• _GOAL OF THE EXERCISE_
In the records below, find the lines that include "events" and copy each.

[Stored data entries]
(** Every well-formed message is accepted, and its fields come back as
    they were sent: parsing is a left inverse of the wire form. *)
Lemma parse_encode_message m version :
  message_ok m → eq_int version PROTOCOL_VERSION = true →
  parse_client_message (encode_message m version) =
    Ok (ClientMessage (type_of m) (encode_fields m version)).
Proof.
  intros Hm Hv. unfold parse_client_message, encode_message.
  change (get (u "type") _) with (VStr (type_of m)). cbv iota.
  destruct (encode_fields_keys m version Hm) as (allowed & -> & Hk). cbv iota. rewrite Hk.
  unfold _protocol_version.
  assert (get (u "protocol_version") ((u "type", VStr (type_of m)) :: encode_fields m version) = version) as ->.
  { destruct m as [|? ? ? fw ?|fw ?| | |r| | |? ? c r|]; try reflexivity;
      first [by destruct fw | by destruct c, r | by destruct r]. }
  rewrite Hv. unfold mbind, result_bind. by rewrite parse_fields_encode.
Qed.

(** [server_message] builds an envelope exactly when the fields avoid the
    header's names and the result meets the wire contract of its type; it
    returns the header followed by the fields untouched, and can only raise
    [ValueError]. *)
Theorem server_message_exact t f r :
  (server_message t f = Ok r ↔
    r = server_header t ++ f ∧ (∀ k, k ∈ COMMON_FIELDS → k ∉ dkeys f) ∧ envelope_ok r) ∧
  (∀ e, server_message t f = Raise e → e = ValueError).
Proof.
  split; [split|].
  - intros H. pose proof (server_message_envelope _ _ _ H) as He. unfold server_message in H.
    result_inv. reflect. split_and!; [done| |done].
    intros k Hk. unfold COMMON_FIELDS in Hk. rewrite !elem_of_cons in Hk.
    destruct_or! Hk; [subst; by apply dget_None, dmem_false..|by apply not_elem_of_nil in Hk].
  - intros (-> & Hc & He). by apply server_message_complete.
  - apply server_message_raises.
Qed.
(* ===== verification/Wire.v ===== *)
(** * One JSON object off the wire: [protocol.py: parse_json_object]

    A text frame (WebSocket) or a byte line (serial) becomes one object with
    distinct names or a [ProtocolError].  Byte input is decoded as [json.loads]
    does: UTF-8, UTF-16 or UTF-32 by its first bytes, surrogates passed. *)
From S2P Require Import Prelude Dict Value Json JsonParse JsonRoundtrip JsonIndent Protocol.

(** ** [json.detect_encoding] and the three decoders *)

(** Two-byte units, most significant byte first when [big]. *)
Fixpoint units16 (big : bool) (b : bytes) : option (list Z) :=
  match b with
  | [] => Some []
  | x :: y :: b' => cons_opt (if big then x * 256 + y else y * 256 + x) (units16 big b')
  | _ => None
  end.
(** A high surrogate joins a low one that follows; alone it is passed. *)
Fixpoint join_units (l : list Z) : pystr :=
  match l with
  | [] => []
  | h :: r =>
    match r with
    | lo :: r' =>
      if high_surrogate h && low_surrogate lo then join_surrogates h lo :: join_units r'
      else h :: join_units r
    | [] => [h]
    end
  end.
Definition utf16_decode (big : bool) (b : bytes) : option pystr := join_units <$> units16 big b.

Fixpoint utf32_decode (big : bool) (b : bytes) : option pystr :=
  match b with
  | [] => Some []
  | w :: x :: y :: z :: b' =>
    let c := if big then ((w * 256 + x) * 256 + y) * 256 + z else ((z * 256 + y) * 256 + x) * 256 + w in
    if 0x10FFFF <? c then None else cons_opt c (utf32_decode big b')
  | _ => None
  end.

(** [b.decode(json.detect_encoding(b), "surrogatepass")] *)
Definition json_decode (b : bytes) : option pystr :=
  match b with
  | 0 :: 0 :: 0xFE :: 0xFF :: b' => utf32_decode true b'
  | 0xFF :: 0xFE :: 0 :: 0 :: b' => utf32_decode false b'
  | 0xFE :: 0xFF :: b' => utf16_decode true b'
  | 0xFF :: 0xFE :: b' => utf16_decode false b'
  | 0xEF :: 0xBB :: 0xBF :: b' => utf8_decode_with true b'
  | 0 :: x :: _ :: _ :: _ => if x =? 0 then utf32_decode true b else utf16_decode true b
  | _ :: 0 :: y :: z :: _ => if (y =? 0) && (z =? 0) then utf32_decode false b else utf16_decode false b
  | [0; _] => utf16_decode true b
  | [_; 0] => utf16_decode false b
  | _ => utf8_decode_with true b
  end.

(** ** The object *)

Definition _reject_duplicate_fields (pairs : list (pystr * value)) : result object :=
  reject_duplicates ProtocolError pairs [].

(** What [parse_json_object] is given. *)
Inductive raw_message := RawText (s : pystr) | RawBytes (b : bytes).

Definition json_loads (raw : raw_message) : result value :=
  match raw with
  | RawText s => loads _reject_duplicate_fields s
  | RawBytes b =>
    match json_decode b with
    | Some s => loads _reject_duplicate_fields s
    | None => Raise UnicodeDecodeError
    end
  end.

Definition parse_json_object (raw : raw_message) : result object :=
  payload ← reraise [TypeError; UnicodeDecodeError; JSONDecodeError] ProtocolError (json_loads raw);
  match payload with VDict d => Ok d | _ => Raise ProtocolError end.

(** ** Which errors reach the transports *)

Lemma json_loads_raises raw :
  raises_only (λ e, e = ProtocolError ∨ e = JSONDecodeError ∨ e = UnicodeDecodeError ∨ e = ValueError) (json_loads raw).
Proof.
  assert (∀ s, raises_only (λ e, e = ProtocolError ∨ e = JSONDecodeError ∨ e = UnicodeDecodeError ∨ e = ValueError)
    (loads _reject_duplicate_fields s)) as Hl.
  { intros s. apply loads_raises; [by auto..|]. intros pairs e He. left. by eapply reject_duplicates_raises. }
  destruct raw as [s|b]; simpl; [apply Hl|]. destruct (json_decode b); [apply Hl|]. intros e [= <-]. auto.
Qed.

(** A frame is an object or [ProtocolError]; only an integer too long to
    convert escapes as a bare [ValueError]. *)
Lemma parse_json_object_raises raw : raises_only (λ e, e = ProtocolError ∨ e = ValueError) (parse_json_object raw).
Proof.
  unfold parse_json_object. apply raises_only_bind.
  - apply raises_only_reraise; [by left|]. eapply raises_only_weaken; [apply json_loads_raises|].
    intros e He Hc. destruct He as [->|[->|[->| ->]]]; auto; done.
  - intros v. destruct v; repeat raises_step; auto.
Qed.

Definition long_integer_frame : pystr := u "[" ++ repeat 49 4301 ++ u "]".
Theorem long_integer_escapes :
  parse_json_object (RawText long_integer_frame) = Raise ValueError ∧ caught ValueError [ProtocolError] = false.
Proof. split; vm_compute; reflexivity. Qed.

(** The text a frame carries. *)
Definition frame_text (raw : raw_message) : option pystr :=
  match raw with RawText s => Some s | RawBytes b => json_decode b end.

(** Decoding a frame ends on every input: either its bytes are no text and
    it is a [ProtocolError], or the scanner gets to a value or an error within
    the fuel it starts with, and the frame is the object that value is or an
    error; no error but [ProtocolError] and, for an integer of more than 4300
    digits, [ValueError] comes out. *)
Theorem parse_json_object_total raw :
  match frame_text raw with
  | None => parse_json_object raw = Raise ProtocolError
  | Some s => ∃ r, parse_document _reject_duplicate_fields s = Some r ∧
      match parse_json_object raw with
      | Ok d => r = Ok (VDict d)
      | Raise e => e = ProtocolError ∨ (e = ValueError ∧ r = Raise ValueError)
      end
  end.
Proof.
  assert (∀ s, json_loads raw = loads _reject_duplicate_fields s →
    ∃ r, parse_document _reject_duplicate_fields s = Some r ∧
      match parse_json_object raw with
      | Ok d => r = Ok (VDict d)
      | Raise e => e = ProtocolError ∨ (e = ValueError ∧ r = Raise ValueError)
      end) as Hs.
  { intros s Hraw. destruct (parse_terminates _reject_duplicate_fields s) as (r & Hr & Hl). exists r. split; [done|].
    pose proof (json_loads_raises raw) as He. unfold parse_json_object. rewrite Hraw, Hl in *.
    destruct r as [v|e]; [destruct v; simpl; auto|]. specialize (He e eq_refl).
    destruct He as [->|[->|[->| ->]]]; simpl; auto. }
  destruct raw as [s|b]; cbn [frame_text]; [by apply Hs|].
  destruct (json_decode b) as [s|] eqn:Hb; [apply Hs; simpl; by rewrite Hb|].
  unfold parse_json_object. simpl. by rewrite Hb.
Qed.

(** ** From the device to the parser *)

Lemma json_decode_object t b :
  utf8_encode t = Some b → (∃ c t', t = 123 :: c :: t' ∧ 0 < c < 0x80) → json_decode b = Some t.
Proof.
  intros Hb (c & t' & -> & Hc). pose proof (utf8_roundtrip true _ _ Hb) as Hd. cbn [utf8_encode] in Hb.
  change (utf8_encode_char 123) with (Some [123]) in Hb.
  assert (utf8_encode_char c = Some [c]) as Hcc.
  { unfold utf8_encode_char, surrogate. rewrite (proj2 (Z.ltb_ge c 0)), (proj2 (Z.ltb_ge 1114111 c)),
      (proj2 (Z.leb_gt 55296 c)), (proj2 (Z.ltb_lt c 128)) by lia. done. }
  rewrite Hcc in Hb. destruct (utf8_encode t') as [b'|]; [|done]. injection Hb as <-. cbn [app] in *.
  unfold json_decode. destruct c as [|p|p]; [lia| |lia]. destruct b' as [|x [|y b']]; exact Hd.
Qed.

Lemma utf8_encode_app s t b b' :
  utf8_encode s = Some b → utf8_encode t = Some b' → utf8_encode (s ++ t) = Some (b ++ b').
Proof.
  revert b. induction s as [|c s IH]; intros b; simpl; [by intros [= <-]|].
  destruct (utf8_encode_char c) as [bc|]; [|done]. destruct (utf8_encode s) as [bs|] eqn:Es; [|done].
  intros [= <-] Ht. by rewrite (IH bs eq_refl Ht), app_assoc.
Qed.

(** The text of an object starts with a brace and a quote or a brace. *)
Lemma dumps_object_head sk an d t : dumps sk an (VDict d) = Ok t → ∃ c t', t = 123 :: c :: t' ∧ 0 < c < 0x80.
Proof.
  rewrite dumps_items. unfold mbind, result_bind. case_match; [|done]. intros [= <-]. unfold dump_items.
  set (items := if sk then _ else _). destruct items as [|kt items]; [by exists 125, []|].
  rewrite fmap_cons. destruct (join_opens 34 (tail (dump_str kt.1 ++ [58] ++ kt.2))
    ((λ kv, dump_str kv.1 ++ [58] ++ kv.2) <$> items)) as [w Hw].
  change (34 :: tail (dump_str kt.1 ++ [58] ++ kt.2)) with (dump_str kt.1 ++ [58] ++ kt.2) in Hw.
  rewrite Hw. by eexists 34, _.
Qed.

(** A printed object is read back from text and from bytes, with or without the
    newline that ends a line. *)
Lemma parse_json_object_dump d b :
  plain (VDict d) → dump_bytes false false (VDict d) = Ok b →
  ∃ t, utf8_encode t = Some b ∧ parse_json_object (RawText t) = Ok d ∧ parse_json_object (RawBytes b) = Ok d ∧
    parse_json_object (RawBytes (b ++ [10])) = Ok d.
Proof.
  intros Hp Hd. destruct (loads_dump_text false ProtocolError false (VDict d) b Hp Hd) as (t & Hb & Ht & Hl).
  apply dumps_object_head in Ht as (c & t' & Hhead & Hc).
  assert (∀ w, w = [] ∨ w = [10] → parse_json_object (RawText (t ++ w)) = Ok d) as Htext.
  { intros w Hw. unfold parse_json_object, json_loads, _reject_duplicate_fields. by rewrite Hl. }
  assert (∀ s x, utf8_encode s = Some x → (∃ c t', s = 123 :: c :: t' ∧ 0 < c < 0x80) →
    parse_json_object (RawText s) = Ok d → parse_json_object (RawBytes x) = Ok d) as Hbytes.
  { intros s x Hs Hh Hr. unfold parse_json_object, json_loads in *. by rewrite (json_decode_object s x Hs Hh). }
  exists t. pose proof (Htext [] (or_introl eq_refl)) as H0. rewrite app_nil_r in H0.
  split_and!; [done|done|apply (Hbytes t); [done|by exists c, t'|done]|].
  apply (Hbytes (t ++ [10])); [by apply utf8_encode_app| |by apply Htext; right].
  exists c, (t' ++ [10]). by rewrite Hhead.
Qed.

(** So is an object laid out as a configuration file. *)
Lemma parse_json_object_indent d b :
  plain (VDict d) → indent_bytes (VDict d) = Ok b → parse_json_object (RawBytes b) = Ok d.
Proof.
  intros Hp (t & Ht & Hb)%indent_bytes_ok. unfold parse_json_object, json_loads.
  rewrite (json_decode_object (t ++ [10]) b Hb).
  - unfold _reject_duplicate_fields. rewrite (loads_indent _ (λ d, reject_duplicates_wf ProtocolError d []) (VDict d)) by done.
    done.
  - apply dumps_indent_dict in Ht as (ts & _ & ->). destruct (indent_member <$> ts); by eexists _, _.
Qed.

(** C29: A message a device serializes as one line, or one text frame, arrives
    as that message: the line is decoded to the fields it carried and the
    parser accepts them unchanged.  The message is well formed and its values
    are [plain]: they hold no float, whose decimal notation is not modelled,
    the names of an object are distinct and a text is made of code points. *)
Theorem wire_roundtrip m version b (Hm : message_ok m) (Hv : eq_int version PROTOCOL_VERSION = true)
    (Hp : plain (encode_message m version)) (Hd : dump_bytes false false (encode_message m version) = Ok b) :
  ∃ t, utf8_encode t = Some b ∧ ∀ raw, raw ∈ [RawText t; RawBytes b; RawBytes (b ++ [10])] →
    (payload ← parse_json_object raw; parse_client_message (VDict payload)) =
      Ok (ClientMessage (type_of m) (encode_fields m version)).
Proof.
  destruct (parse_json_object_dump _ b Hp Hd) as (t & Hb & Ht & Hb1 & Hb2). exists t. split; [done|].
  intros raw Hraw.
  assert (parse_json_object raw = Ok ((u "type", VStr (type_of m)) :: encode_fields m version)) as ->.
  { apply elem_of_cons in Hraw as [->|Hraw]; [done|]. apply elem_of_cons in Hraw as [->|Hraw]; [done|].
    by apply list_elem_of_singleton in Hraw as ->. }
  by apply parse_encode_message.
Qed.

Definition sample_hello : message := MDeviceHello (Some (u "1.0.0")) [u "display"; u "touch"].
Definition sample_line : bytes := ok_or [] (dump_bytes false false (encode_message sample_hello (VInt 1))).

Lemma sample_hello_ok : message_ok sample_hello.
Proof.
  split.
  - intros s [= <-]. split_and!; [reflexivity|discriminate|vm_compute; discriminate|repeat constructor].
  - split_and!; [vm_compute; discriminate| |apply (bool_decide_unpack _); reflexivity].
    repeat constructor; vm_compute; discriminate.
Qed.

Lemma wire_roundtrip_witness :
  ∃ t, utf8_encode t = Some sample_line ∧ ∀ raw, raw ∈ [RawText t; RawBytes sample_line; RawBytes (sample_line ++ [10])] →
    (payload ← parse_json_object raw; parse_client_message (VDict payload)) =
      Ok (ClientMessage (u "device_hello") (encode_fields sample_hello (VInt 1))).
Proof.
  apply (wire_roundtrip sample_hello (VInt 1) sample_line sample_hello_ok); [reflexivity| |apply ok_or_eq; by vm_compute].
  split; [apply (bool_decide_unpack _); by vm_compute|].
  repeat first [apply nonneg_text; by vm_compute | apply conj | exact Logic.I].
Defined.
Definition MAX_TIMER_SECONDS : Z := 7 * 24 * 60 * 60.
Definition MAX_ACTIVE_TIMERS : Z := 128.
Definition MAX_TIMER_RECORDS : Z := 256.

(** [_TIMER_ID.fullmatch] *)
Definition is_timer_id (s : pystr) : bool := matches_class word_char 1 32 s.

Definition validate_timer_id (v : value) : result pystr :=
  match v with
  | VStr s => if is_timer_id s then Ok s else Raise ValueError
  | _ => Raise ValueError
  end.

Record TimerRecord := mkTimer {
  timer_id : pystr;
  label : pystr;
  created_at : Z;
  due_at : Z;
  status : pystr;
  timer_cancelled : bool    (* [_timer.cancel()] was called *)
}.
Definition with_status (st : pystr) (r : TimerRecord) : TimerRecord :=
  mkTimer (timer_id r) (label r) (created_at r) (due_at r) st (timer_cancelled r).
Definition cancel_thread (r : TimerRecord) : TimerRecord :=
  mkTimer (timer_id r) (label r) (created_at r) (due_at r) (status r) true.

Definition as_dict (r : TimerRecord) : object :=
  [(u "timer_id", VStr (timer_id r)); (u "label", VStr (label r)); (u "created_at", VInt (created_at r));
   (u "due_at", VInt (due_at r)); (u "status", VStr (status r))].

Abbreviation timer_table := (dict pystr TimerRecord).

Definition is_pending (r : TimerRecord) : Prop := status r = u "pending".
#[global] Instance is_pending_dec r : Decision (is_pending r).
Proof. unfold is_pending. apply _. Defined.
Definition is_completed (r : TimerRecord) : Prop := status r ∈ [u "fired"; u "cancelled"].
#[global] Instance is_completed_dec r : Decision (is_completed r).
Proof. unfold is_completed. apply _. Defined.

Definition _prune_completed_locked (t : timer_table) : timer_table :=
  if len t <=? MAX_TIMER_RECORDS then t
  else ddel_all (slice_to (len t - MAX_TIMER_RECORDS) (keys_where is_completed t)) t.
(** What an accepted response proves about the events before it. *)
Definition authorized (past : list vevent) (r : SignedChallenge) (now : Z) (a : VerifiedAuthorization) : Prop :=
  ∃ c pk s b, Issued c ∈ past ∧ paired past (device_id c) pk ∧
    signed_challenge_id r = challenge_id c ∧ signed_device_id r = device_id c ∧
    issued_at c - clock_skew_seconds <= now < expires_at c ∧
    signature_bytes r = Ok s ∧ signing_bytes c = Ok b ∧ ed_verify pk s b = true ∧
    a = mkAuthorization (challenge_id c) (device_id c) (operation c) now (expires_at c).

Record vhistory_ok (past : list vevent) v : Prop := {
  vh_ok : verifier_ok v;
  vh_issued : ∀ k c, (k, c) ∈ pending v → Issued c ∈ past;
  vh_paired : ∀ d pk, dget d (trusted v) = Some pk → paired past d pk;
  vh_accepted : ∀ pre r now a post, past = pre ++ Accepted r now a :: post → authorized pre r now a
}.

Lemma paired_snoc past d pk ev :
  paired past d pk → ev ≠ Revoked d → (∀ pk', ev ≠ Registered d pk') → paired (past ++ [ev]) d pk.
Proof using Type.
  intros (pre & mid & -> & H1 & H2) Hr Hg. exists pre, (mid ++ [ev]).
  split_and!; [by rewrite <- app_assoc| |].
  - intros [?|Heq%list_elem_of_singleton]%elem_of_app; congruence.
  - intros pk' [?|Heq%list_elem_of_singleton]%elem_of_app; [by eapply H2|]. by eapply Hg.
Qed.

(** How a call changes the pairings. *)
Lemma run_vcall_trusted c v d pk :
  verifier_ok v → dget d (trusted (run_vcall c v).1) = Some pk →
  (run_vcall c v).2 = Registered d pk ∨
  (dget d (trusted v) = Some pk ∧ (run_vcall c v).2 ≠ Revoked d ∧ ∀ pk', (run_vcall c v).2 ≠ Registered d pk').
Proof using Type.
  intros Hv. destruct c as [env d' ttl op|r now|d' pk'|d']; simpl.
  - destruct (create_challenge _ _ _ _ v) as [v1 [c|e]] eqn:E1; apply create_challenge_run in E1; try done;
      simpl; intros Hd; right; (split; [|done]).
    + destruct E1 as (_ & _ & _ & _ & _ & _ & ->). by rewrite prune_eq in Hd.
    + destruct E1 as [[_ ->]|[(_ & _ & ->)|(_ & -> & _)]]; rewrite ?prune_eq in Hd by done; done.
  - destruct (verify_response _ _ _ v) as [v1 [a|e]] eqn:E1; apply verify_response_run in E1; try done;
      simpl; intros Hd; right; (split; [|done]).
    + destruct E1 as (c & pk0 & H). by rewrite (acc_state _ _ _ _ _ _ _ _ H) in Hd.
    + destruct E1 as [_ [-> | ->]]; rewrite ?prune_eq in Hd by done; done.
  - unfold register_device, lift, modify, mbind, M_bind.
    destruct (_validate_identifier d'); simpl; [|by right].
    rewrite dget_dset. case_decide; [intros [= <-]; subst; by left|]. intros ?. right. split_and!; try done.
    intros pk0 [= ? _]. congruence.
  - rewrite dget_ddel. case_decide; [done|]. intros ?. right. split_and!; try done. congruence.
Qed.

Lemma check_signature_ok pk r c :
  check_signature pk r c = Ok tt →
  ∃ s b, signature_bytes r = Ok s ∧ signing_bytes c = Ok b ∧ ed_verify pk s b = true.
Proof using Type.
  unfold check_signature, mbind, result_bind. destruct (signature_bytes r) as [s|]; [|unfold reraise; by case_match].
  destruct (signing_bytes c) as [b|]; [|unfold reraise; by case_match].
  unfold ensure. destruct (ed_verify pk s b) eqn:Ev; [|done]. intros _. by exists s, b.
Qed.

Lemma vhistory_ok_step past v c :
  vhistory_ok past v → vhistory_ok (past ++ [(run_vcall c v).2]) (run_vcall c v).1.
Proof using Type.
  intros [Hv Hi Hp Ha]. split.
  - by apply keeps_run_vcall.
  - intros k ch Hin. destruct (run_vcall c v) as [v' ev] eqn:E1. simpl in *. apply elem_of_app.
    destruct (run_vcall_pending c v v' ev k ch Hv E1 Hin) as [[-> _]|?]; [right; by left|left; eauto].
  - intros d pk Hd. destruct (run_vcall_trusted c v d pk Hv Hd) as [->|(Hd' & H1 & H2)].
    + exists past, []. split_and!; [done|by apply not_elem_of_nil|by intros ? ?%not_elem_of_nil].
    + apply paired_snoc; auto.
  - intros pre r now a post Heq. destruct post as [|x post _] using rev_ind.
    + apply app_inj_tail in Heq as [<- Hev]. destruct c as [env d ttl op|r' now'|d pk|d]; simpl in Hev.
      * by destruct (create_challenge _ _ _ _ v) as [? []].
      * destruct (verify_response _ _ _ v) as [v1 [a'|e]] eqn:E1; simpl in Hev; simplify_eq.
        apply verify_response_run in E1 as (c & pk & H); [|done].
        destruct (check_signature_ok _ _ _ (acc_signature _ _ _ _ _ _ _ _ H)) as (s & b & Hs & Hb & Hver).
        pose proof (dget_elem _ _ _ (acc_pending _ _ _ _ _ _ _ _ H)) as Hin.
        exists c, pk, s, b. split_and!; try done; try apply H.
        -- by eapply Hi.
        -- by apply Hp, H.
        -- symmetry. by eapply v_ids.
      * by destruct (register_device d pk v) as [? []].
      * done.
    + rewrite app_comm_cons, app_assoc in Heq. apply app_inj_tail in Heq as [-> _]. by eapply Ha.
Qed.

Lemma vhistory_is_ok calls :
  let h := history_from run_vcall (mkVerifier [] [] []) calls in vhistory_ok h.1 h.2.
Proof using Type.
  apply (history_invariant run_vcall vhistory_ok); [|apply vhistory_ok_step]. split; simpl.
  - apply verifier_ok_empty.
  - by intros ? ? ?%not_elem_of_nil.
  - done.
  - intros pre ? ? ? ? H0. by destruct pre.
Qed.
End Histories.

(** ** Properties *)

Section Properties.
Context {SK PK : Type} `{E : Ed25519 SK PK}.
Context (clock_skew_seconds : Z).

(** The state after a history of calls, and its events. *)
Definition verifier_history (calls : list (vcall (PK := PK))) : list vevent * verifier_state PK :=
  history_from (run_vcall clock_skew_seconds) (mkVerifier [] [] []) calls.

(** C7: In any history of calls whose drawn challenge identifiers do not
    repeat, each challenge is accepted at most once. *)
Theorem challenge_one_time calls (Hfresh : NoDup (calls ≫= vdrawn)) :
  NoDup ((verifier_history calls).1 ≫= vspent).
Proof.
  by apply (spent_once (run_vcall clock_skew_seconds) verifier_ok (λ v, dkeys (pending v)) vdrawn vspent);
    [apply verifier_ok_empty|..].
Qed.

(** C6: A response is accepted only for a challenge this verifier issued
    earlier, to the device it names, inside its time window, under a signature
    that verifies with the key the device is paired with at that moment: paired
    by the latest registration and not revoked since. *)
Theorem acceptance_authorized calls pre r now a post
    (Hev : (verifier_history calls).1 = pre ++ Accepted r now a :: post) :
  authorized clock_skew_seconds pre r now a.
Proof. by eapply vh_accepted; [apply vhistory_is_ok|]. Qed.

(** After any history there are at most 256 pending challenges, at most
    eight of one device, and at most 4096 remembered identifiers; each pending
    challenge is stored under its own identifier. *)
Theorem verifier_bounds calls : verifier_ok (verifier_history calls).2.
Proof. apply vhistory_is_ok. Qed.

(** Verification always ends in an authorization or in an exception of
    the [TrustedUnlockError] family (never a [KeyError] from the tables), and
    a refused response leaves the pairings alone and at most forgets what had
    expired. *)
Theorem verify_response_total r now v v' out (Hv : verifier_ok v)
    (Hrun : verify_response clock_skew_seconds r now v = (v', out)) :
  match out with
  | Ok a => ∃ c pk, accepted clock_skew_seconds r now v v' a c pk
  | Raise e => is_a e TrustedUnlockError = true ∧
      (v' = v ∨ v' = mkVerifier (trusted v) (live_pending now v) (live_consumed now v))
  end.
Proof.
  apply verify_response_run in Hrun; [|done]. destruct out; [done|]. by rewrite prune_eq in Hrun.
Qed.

• _RESULT OF THIS EXERCISE_
(** What an accepted response proves about the events before it. *)
(** The state after a history of calls, and its events. *)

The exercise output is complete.